Collected data entries:
# # # # #

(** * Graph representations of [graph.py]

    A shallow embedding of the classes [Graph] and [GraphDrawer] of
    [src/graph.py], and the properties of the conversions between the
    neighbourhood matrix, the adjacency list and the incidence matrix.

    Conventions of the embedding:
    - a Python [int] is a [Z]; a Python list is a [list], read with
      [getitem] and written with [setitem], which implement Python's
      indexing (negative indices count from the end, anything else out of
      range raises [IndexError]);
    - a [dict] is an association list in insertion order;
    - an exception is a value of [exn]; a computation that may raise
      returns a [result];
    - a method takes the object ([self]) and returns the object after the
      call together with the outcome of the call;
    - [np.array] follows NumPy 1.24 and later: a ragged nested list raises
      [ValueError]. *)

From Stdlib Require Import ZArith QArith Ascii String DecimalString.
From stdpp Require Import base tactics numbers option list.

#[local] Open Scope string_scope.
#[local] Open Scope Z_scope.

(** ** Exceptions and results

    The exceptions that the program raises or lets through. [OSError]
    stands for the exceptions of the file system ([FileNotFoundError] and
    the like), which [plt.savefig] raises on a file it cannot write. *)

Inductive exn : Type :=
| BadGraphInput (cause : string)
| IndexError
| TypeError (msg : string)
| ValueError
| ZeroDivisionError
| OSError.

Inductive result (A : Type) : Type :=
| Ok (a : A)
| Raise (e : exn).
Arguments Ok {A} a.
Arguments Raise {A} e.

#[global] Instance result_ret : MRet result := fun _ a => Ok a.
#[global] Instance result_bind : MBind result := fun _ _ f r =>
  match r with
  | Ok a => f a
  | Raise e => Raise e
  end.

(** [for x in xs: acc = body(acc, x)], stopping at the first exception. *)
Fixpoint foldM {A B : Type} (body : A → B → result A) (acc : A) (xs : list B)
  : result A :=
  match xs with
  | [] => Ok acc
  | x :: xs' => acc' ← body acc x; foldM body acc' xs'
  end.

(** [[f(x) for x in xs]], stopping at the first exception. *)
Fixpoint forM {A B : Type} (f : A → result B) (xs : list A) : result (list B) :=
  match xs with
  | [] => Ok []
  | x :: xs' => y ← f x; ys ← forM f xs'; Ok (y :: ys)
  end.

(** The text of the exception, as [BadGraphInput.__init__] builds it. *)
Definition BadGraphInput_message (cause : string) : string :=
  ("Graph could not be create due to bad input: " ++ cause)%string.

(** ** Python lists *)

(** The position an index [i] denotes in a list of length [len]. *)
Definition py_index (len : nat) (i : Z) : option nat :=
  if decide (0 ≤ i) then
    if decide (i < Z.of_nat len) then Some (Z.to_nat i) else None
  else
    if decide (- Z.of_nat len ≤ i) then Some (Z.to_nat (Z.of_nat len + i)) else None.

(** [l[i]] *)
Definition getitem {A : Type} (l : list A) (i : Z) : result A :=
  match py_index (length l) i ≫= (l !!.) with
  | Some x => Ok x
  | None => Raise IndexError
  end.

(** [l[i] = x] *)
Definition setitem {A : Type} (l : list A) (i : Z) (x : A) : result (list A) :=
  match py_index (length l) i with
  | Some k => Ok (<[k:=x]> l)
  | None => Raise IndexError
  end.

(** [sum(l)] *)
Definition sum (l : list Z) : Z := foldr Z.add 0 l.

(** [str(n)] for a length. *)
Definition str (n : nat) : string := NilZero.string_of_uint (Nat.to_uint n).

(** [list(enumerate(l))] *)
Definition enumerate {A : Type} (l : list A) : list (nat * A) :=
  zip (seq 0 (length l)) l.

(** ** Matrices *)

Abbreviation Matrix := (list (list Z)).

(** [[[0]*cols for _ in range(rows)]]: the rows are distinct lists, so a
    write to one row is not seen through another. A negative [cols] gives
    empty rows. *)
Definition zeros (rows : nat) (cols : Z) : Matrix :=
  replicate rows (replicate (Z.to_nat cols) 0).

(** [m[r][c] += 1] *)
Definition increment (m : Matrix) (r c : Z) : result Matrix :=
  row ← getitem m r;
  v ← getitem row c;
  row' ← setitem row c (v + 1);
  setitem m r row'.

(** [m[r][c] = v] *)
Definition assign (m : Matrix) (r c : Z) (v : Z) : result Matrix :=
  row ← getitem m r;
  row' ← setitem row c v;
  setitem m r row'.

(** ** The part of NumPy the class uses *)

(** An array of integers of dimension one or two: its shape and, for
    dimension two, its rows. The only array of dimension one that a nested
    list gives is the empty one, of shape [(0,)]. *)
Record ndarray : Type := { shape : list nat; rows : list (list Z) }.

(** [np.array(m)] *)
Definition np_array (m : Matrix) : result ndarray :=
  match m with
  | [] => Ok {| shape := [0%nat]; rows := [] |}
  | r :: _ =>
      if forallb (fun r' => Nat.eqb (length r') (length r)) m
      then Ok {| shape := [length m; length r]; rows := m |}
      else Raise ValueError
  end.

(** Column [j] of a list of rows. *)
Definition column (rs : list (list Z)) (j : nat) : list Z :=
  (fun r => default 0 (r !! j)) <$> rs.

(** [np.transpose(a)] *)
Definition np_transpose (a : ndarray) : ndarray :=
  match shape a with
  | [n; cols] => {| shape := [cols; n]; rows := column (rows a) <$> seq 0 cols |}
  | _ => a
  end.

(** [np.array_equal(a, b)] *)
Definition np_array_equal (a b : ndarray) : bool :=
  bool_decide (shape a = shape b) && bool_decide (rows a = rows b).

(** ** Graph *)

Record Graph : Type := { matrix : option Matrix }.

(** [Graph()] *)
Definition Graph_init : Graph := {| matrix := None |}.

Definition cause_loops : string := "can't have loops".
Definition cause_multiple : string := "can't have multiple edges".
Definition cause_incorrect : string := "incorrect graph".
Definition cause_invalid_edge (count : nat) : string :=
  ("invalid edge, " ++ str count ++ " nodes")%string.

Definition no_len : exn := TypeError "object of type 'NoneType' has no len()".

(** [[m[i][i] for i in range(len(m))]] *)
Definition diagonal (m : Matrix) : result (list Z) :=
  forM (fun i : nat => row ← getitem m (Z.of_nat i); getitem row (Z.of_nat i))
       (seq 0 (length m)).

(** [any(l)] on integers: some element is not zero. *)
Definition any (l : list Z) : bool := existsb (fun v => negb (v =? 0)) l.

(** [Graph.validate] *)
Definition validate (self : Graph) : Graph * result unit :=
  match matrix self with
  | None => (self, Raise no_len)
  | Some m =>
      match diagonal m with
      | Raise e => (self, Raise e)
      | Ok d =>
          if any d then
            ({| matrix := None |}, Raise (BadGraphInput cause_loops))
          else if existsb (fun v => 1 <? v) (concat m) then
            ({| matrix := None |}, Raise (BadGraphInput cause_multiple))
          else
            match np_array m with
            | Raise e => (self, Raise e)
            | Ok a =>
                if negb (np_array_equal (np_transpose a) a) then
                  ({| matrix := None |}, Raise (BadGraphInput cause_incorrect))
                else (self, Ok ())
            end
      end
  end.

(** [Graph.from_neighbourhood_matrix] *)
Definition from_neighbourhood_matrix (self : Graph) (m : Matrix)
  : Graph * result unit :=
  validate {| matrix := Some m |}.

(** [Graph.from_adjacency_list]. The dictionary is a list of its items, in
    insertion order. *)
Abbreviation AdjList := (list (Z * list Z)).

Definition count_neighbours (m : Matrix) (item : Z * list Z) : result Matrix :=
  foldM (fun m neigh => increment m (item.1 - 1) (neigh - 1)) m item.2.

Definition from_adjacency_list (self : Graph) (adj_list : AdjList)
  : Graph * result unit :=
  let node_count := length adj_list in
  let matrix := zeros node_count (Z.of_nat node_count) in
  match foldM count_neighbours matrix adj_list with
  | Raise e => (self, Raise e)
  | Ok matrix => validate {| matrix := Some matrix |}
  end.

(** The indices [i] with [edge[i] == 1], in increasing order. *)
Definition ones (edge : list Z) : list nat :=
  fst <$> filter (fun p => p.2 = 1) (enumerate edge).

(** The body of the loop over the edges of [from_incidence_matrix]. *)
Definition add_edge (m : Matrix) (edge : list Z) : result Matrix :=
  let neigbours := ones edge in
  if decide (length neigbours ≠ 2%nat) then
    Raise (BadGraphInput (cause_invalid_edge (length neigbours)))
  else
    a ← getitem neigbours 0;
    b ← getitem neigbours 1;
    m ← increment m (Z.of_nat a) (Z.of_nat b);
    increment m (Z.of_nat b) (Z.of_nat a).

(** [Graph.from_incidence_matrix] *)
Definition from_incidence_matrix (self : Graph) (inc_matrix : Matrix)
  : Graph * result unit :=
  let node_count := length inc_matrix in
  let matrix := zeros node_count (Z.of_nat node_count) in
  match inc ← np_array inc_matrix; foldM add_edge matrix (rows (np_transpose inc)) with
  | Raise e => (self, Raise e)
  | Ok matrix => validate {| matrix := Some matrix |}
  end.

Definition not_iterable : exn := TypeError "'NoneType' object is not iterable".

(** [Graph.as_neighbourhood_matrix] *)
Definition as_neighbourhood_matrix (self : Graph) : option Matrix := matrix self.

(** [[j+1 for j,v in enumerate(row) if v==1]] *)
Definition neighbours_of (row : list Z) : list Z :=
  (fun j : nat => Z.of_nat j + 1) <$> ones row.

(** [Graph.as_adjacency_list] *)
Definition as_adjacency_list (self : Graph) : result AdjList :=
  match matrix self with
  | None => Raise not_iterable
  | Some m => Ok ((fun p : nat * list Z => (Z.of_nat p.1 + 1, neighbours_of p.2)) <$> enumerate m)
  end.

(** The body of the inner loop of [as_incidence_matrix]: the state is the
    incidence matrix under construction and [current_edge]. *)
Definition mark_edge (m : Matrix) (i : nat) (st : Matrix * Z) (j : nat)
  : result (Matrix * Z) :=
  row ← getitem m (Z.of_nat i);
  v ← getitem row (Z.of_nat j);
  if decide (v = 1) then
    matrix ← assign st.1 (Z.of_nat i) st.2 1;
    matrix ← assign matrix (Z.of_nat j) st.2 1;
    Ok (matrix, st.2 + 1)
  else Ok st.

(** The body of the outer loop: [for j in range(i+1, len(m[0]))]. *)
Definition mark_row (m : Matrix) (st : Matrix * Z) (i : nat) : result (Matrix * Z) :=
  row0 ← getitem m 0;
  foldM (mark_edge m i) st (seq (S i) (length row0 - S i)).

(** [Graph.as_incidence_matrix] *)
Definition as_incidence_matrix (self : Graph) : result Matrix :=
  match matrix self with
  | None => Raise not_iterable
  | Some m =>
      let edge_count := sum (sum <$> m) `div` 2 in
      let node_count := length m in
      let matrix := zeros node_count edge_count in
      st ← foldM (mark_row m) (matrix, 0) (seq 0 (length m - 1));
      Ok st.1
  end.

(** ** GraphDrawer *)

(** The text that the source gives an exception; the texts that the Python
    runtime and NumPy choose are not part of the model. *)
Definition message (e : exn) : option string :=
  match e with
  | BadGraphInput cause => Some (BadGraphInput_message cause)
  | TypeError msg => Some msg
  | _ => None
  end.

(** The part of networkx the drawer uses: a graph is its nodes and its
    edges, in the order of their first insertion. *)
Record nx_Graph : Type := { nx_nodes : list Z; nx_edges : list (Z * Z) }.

# # # # #

Above are the lines; repeat exactly the ones from the line containing "Definition assign (m" down to the line containing "(** [np.array_equal(a, b)] *)", both inclusive.

Definition assign (m : Matrix) (r c : Z) (v : Z) : result Matrix :=
  row ← getitem m r;
  row' ← setitem row c v;
  setitem m r row'.

(** ** The part of NumPy the class uses *)

(** An array of integers of dimension one or two: its shape and, for
    dimension two, its rows. The only array of dimension one that a nested
    list gives is the empty one, of shape [(0,)]. *)
Record ndarray : Type := { shape : list nat; rows : list (list Z) }.

(** [np.array(m)] *)
Definition np_array (m : Matrix) : result ndarray :=
  match m with
  | [] => Ok {| shape := [0%nat]; rows := [] |}
  | r :: _ =>
      if forallb (fun r' => Nat.eqb (length r') (length r)) m
      then Ok {| shape := [length m; length r]; rows := m |}
      else Raise ValueError
  end.

(** Column [j] of a list of rows. *)
Definition column (rs : list (list Z)) (j : nat) : list Z :=
  (fun r => default 0 (r !! j)) <$> rs.

(** [np.transpose(a)] *)
Definition np_transpose (a : ndarray) : ndarray :=
  match shape a with
  | [n; cols] => {| shape := [cols; n]; rows := column (rows a) <$> seq 0 cols |}
  | _ => a
  end.

(** [np.array_equal(a, b)] *)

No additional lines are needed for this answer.